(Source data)
▬▬▬▬▬▬▬▬▬▬
(* ===== verification/Cross.v ===== *)
(** * Texts and images across a chart (ChartNew.js)

    [dispCrossText] and [dispCrossImage] draw the texts and images of the options
    [crossText...] and [crossImage...] before or after each frame.  Every option
    is an array whose last element counts for all further texts or images. *)

From stdpp Require Import base list strings gmap.
From Stdlib Require Import ZArith Lia SpecFloat.
From S2P Require Import Prelude Num Value Options OptionValue Format Scale Canvas.

Open Scope string_scope.
Open Scope list_scope.
Open Scope Z_scope.

(** The place in the frame: the middle of the chart, the origin of its axes, the
    size of the canvas, the fraction of the data that is shown and the frame. *)
Record cross_place : Type := {
  posX : num;
  posY : num;
  borderX : num;
  borderY : num;
  canvasWidth : num;
  canvasHeight : num;
  overlay : bool;
  animPC : num;
  cntiter : Z
}.

Section Cross.

Context (measureText : string -> string -> num).

(** What [config.crossTextFunction] returns for a text. *)
Context (crossTextFunction : positive -> nat -> jsval -> res jsval).

Context (s : ctx_scales) (c : config) (align0 baseline0 : string) (p : cross_place).

(** [config.k[Min([i, config.k.length - 1])]] *)
Definition pick (k : string) (i : nat) : res jsval :=
  let* len := get_prop c.[k] "length" in
  get_index c.[k] (Min [of_Z (Z.of_nat i); to_num len - of_Z 1]%num).

(** An alignment of "default" depends on the place the text is relative to. *)
Definition default_to (align : jsval) (a : string) : jsval :=
  if loose_eq align (VStr "default") then VStr a else align.

Definition relative_x (rel x : num) (align : jsval) : num * jsval :=
  let rel_is k := (rel == of_Z k)%num in
  if rel_is 0 then (x, default_to align "left")
  else if rel_is 1 then (x + borderX p, default_to align "right")%num
  else if rel_is 2 then (x + posX p, default_to align "center")%num
  else if rel_is (-2) then (x + canvasWidth p / of_Z 2, default_to align "center")%num
  else if rel_is 3 then (x + (x + of_Z 2 * posX p - borderX p), default_to align "left")%num
  else if rel_is 4 then (x + canvasWidth p, default_to align "right")%num
  else (x + posX p, default_to align "center")%num.

Definition relative_y (rel y : num) (baseline : jsval) : num * jsval :=
  let rel_is k := (rel == of_Z k)%num in
  if rel_is 0 then (y, default_to baseline "top")
  else if rel_is 3 then (y + borderY p, default_to baseline "top")%num
  else if rel_is 2 then (y + posY p, default_to baseline "middle")%num
  else if rel_is (-2) then (y + canvasHeight p / of_Z 2, default_to baseline "middle")%num
  else if rel_is 1 then (y + (y + of_Z 2 * posY p - borderY p), default_to baseline "bottom")%num
  else if rel_is 4 then (y + canvasHeight p, default_to baseline "bottom")%num
  else (y + posY p, default_to baseline "middle")%num.

(** The place of text or image [i], and its alignment; [pre] is "crossText" or
    "crossImage". *)
Definition placed_at (pre : string) (i : nat) : res (num * num * jsval * jsval) :=
  let* align := pick (pre ++ "Align") i in
  let* baseline := pick (pre ++ "Baseline") i in
  let* px := pick (pre ++ "PosX") i in
  let* py := pick (pre ++ "PosY") i in
  let* rx := pick (pre ++ "RelativePosX") i in
  let* ry := pick (pre ++ "RelativePosY") i in
  let at_ v := (of_Z 1 * Math_ceil (ctx_space s * to_num v))%num in
  let '(x, align) := relative_x (of_Z 1 * to_num rx)%num (at_ px) align in
  let '(y, baseline) := relative_y (of_Z 1 * to_num ry)%num (at_ py) baseline in
  Ok (x, y, align, baseline).

(** Whether text [i] is drawn in this frame. *)
Definition text_in_frame (i : nat) : res bool :=
  let* over := pick "crossTextOverlay" i in
  let* iter := pick "crossTextIter" i in
  Ok (loose_eq over (VBool (overlay p)) &&
      ((cntiter p =? 1) && loose_eq iter (VStr "first")
       || loose_eq iter (VInt (cntiter p))
       || loose_eq iter (VStr "all")
       || (animPC p == of_Z 1)%num && loose_eq iter (VStr "last"))).

(** Images can also be the background of the chart, drawn before the frames. *)
Definition image_in_frame (i : nat) : res bool :=
  let* over := pick "crossImageOverlay" i in
  let* iter := pick "crossImageIter" i in
  Ok (loose_eq over (VBool (overlay p)) &&
      ((cntiter p =? -1) && loose_eq iter (VStr "background")
       || (cntiter p =? 1) && loose_eq iter (VStr "first")
       || loose_eq iter (VInt (cntiter p))
       || negb (cntiter p =? -1) && loose_eq iter (VStr "all")
       || (animPC p == of_Z 1)%num && loose_eq iter (VStr "last"))).

(** [config.crossText[i].substring(0, 1) == "%"] *)
Definition is_function_text (v : jsval) : res bool :=
  match v with
  | VStr t => Ok (String.prefix "%" t)
  | _ => Throw TypeError
  end.

(** The text that is shown; without a function it is the one of the previous text. *)
Definition shown_text (i : nat) (v before : jsval) : res jsval :=
  let* f := is_function_text v in
  if f then match c.["crossTextFunction"] with
            | VFun g => crossTextFunction g i v
            | _ => Ok before
            end
  else Ok v.

(** [text.toString()] *)
Definition to_string (v : jsval) : res string :=
  match v with VUndef | VNull => Throw TypeError | _ => Ok (to_str v) end.

Definition cross_text (i : nat) (v before : jsval) : res (list canvas_op * jsval) :=
  let* style := pick "crossTextFontStyle" i in
  let* size := pick "crossTextFontSize" i in
  let* family := pick "crossTextFontFamily" i in
  let* color := pick "crossTextFontColor" i in
  let* (x, y, align, baseline) := placed_at "crossText" i in
  let* angle := pick "crossTextAngle" i in
  let* disptxt := shown_text i v before in
  let* borders := pick "crossTextBorders" i in
  let* bcolor := pick "crossTextBordersColor" i in
  let* bwidth := pick "crossTextBordersWidth" i in
  let* bx := pick "crossTextBordersXSpace" i in
  let* by_ := pick "crossTextBordersYSpace" i in
  let* bstyle := pick "crossTextBordersStyle" i in
  let* background := pick "crossTextBackgroundColor" i in
  let size := Math_ceil (ctx_text s * to_num size)%num in
  let font := font_of style size family in
  let align' := assigned text_aligns align0 align in
  let baseline' := assigned text_baselines baseline0 baseline in
  let* str := to_string disptxt in
  Ok ([Save; BeginPath; SetFont font; SetFillStyle color; SetTextAlign (to_str align);
       SetTextBaseline (to_str baseline); Translate (of_Z 1 * x) (of_Z 1 * y);
       Rotate (Math_PI * to_num angle / of_Z 180)]%num
      ++ setTextBordersAndBackground (measureText font) align' baseline' disptxt size n0 n0 borders bcolor
           (Math_ceil (ctx_line s * to_num bwidth)) (Math_ceil (ctx_space s * to_num bx))
           (Math_ceil (ctx_space s * to_num by_)) (to_str bstyle) background
      ++ fillTextMultiLine str n0 n0 baseline' size true
      ++ [Restore], disptxt).

Fixpoint cross_texts (i : nat) (l : list jsval) (before : jsval) : res (list canvas_op) :=
  match l with
  | [] => Ok []
  | v :: l' =>
      let* show := if loose_eq v (VStr "") then Ok false else text_in_frame i in
      if show then
        let* (ops, disptxt) := cross_text i v before in
        let* rest := cross_texts (S i) l' disptxt in
        Ok (ops ++ rest)
      else cross_texts (S i) l' before
  end.

Definition dispCrossText : res (list canvas_op) :=
  match c.["crossText"] with
  | VUndef | VNull => Throw TypeError
  | v => cross_texts 0 (elements_of v) VUndef
  end.

(** ** Images *)

Definition cross_image (i : nat) (image : jsval) : res (list canvas_op) :=
  let* (x, y, align, baseline) := placed_at "crossImage" i in
  let* width := get_prop image "width" in
  let* height := get_prop image "height" in
  let x := if loose_eq align (VStr "right") then (x - to_num width)%num
           else if loose_eq align (VStr "center") then (x - to_num width / of_Z 2)%num else x in
  let y := if loose_eq baseline (VStr "bottom") then (y - to_num height)%num
           else if loose_eq baseline (VStr "middle") then (y - to_num height / of_Z 2)%num else y in
  let* angle := pick "crossImageAngle" i in
  Ok [Save; BeginPath; Translate (of_Z 1 * x) (of_Z 1 * y); Rotate (Math_PI * to_num angle / of_Z 180);
      DrawImage image n0 n0; Restore]%num.

Fixpoint cross_images (i : nat) (l : list jsval) : res (list canvas_op) :=
  match l with
  | [] => Ok []
  | v :: l' =>
      let* show := if is_undefined v then Ok false else image_in_frame i in
      let* ops := if show then cross_image i v else Ok [] in
      let* rest := cross_images (S i) l' in
      Ok (ops ++ rest)
  end.

Definition dispCrossImage : res (list canvas_op) :=
  match c.["crossImage"] with
  | VUndef | VNull => Throw TypeError
  | v => cross_images 0 (elements_of v)
  end.

End Cross.

(** ** The drawing state *)

Lemma cross_text_balanced m f s c align0 baseline0 p i v before ops after :
  cross_text m f s c align0 baseline0 p i v before = Ok (ops, after) -> balanced ops.
Proof.
  unfold cross_text. intros Hc. succeed. apply Ok_inj, (f_equal fst) in Hc. cbn [fst] in Hc. rewrite <- Hc. intros n. cbn [app save_depth].
  erewrite save_depth_app by apply balanced_box. by erewrite save_depth_app by apply balanced_texts.
Qed.

Lemma dispCrossText_balanced m f s c align0 baseline0 p ops :
  dispCrossText m f s c align0 baseline0 p = Ok ops -> balanced ops.
Proof.
  enough (Hl : forall l i before ops, cross_texts m f s c align0 baseline0 p i l before = Ok ops -> balanced ops).
  { unfold dispCrossText. destruct c.["crossText"]; try done; apply Hl. }
  induction l as [|v l IH]; intros i before r; cbn [cross_texts]; [by intros [= <-]|].
  intros Hr. succeed. match goal with b : bool |- _ => destruct b end; [|by eapply IH]. succeed. apply Ok_inj in Hr as <-.
  apply balanced_app; [by eapply cross_text_balanced|by eapply IH].
Qed.

Lemma dispCrossImage_balanced s c p ops : dispCrossImage s c p = Ok ops -> balanced ops.
Proof.
  enough (Hl : forall l i ops, cross_images s c p i l = Ok ops -> balanced ops).
  { unfold dispCrossImage. destruct c.["crossImage"]; try done; apply Hl. }
  induction l as [|v l IH]; intros i r; cbn [cross_images]; [by intros [= <-]|].
  intros Hr. succeed. apply Ok_inj in Hr as <-. apply balanced_app; [|by eapply IH].
  destruct a; [|by apply Ok_inj in Ha0 as <-]. unfold cross_image in Ha0. rename Ha0 into Hc. succeed. by apply Ok_inj in Hc as <-.
Qed.
(* ===== verification/Legend.v ===== *)
(** * The legend (ChartNew.js)

    [drawLegend] draws a block or a line in the style of each dataset (or
    segment) that has a title, with the title next to it, in a grid whose place
    and size [setMeasures] computes. *)

From stdpp Require Import base list strings gmap.
From Stdlib Require Import ZArith Lia SpecFloat.
From S2P Require Import Prelude Num Binary64 Value Options OptionValue Format Easing Canvas.

Open Scope string_scope.
Open Scope list_scope.
Open Scope Z_scope.

(** What [setMeasures] knows about the legend. *)
Record legend_msr : Type := {
  xLegendBorderPos : num;
  yLegendBorderPos : num;
  legendBorderWidth : num;
  legendBorderHeight : num;
  nbLegendCols : num;
  xFirstLegendTextPos : num;
  yFirstLegendTextPos : num;
  drawLegendOnData : bool;
  reverseLegend : bool;
  legendBox : jsval;
  widestLegend : num
}.

(** The place of an entry in the grid. *)
Record legend_cell : Type := {
  nbcols : num;
  xpos : num;
  ypos : num
}.

Section Legend.

Context `{MathLib}.
Context (toLocaleTimeString : jsval -> string).
Context (callback : positive -> string -> Z -> Z -> jsval -> res jsval).
Context (s : ctx_scales) (c : config) (tpchart : chart_type) (m : legend_msr).
(** The label of the horizontal axis has the options of its own box. *)
Definition x_label_row (x y : num) : list canvas_op :=
  [Save; BeginPath] ++ text_style "xAxis" ++ text_frame "xAxis" "xAxisLabel" c.["xAxisLabel"] x y ++ [Translate x y]
  ++ fillTextMultiLine (to_str c.["xAxisLabel"]) n0 n0 "bottom" (tx "xAxisFontSize") true ++ [Stroke; Restore].

(** The second axis has its own unit and label, if they are not empty. *)
Definition second (own first : string) : jsval := if loose_eq c.[own] (VStr "") then c.[first] else c.[own].

Definition when (b : bool) (l : list canvas_op) : list canvas_op := if b then l else [].

Definition titles_ops (titleH titleY subH subY unitH unitY left right : num) : list canvas_op :=
  let middle := (sp "spaceLeft" + (width - sp "spaceLeft" - sp "spaceRight") / of_Z 2)%num in
  when (titleH > n0)%num (text_row [BeginPath] "graphTitle" c.["graphTitle"] middle titleY)
  ++ when (subH > n0)%num (text_row [BeginPath] "graphSubTitle" c.["graphSubTitle"] middle subY)
  ++ when (unitH > n0)%num (
       when (truthy c.["yAxisLeft"]) (text_row [BeginPath] "yAxisUnit" c.["yAxisUnit"] left unitY)
       ++ when (truthy c.["yAxisRight"])
            (text_row [BeginPath] "yAxisUnit" (second "yAxisUnit2" "yAxisUnit") (width - right)%num unitY)).

Definition axis_label_ops (labelW labelLeft labelRight labelH labelY0 left top availableWidth availableHeight : num)
    : list canvas_op :=
  let y := (top + availableHeight / of_Z 2)%num in
  let quarter := (of_Z 90 * (Math_PI / of_Z 180))%num in
  when (labelW > n0)%num (
    when (truthy c.["yAxisLeft"]) (turned_label c.["yAxisLabel"] labelLeft y (nneg quarter))
    ++ when (truthy c.["yAxisRight"]) (turned_label (second "yAxisLabel2" "yAxisLabel") labelRight y quarter))
  ++ when ((labelH > n0)%num && truthy c.["xAxisBottom"]) (x_label_row (left + availableWidth / of_Z 2)%num labelY0).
▬▬▬▬▬▬▬▬▬▬
- [Exercise requirements] Set down exactly the lines of the data above, beginning with the line that has "let* baseline := pick" and ending with the line that has "Definition text_in_frame (i", and no others.

- [Expected answer]
  let* baseline := pick (pre ++ "Baseline") i in
  let* px := pick (pre ++ "PosX") i in
  let* py := pick (pre ++ "PosY") i in
  let* rx := pick (pre ++ "RelativePosX") i in
  let* ry := pick (pre ++ "RelativePosY") i in
  let at_ v := (of_Z 1 * Math_ceil (ctx_space s * to_num v))%num in
  let '(x, align) := relative_x (of_Z 1 * to_num rx)%num (at_ px) align in
  let '(y, baseline) := relative_y (of_Z 1 * to_num ry)%num (at_ py) baseline in
  Ok (x, y, align, baseline).

(** Whether text [i] is drawn in this frame. *)
Definition text_in_frame (i : nat) : res bool :=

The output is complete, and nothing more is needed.